Team

Paul Richardson

Director of Clinical Research and Clinical Program Leader / RJ Corman Professor of Medicine

After certification in Internal Medicine, Hematology and Medical Oncology, Dr Paul Richardson worked in Cancer Pharmacology from 1994 onwards at Dana-Farber Cancer Institute (DFCI).

He joined the Jerome Lipper Myeloma Center in 1999, was appointed Clinical Director in 2001, leading development of drugs including bortezomib, lenalidomide and pomalidomide for the treatment of multiple myeloma. Subsequent studies included panobinostat and second-generation proteasome inhibitors including ixazomib. Recent clinical highlights are development of monoclonal antibodies elotuzumab and daratumumab for both untreated and relapsed myeloma, and antibody drug conjugates including belantamab mafodotin.

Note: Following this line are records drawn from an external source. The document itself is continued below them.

(** * atm: adding an Alertmanager silence for one, no or many tenants

    A shallow embedding of [cli/silence_add.go] (the [add] action and its
    helpers), of [TypeMatcher]/[TypeMatchers] and of the client constructors
    of [cli/root.go], followed by the properties of matcher parsing, window
    resolution and tenant dispatch.

    Calls that leave the repository (the Alertmanager matcher parser, the Go
    standard library, kingpin, the HTTP client, the network) are fields of
    the record [Env]; [add] is a function of an [Env] and of the command
    structure, and returns the observable run: the submissions attempted,
    the lines printed, and how the command ended. *)

From Stdlib Require Import ZArith.
From stdpp Require Import base strings list gmap.

Set Default Proof Using "Type".

(** ** Go strings used by the command *)

(** The byte 0x0a, written [\n] in the Go format strings. *)
Definition newline : string := String (Ascii.ascii_of_nat 10) EmptyString.

(** The byte 0x22, the double quote. *)
Definition dquote : string := String (Ascii.ascii_of_nat 34) EmptyString.

(** ** Types of the libraries the command is written against *)

(** [pkg/labels] of Alertmanager: the matcher the parser returns. The four
    match types and their textual operators are those of the package. *)
Module labels.

Inductive MatchType : Set :=
| MatchEqual
| MatchNotEqual
| MatchRegexp
| MatchNotRegexp.

#[global] Instance MatchType_eq_dec : EqDecision MatchType.
Proof. solve_decision. Defined.

(** [func (m MatchType) String() string] *)
Definition MatchType_String (t : MatchType) : string :=
  match t with
  | MatchEqual => "="
  | MatchNotEqual => "!="
  | MatchRegexp => "=~"
  | MatchNotRegexp => "!~"
  end.

Record Matcher : Set := mkMatcher {
  Type_ : MatchType;
  Name : string;
  Value : string
}.

End labels.

(** [api/v2/models] of Alertmanager: the wire payload. Every field of the
    Go structures is a pointer; a nil pointer is [None]. *)
Module models.

Record Matcher : Set := mkMatcher {
  IsEqual : option bool;
  IsRegex : option bool;
  Name : option string;
  Value : option string
}.

Definition Matchers : Set := list Matcher.

End models.

(** Instants are counted in nanoseconds; [time.Duration] and
    [model.Duration] are both [int64] nanoseconds. *)
Definition Time : Set := Z.
Definition Duration : Set := Z.

(** [t.After(u)] *)
Definition After (t u : Time) : bool := (u <? t)%Z.

(** [t.Add(d)]; [t.UTC()] keeps the instant. *)
Definition Add (t : Time) (d : Duration) : Time := (t + d)%Z.

Record PostableSilence : Set := mkPostableSilence {
  Matchers : models.Matchers;
  StartsAt : option Time;
  EndsAt : option Time;
  CreatedBy : option string;
  Comment : option string
}.

(** [promconfig.Header] and the part of [promconfig.HTTPClientConfig] the
    command touches: [HTTPHeaders] is a pointer to a [promconfig.Headers]
    structure, which holds a map from header name to header. The pointer may
    be nil ([None]), and so may the map of a structure that is there (the
    [None] of [HeadersMap]): reading a nil map finds no entry, assigning
    into it panics. *)
Record Header : Set := mkHeader { Values : list string }.

#[global] Instance Header_eq_dec : EqDecision Header.
Proof. solve_decision. Defined.

Record Headers : Type := mkHeaders {
  HeadersMap : option (gmap string Header)
}.

Record HTTPClientConfig : Type := mkHTTPClientConfig {
  HTTPHeaders : option Headers;
  (** everything else a configuration file may set, left uninterpreted *)
  otherSettings : string
}.

(** [net/url.URL], the fields [NewAlertmanagerClient] reads. *)
Record URL : Set := mkURL {
  Scheme : string;
  User : option (string * string);
  Host : string;
  Path : string
}.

Richardson helped develop peptide drug conjugate melflufen, the first-in-class small molecule inhibitor selinexor, which targets XPO-1, a key nuclear export protein, as well as first-in-human studies of potent cereblon E3 ligase modulators for relapsed and refractory myeloma.

Over the last decade research focused on lenalidomide, bortezomib and dexamethasone (RVD), including its incorporation as part of the Intergroup Francophone Myelome (IFM)/DFCI clinical trials in newly diagnosed patients eligible for stem cell transplant treated with RVD. RVD has been established as a backbone to which next generation agents are being added, including elotuzumab, daratumumab and isatuximab, as well as panobinostat.

He authored or co-authored over 460 original articles and 340 reviews, chapters, and editorials in peer-reviewed journals. Richardson holds positions on the editorial boards of leading journals, is former chair of the Multiple Myeloma Research Consortium (MMRC), Clinical Trials Core, and continues to serve on its Steering and Project Review Committee.

He was also a member of ASCO Hematologic Malignancies Subcommittee, the ASCO Internet Cancer Information Committee and was appointed Chair of the Alliance Myeloma Committee in 2011 and completed his 10-year tenure in this role in 2021.

Honors include the George Canellos Award for Excellence in Clinical Research and Patient Care, and The Tisch Outstanding Achievement Award for Clinical Research, as well an honorary Fellowship of the Royal College of Physicians (UK). He was a co-recipient of the Warren Alpert Foundation Prize and was a co-recipient of the Accelerator Award for contributions to clinical research and patient enrolment in MMRC studies.
Ranked by Thomson Reuters Science Watch amongst the top 19 investigators at DFCI for the most highly cited research in 2016 and again in 2022, Richardson was the co-recipient of the ASH Ernest Beutler Prize for development of proteasome inhibition as an effective treatment strategy for multiple myeloma in 2015; the COMY Award for MM research (Paris, France) in 2016, and the IMF Robert A. Kyle Lifetime Achievement Award in 2017, together with the Clare and Richard Morse Research Award (DFCI) in 2019, as well as the Giants of Cancer Care Award (USA) in 2021.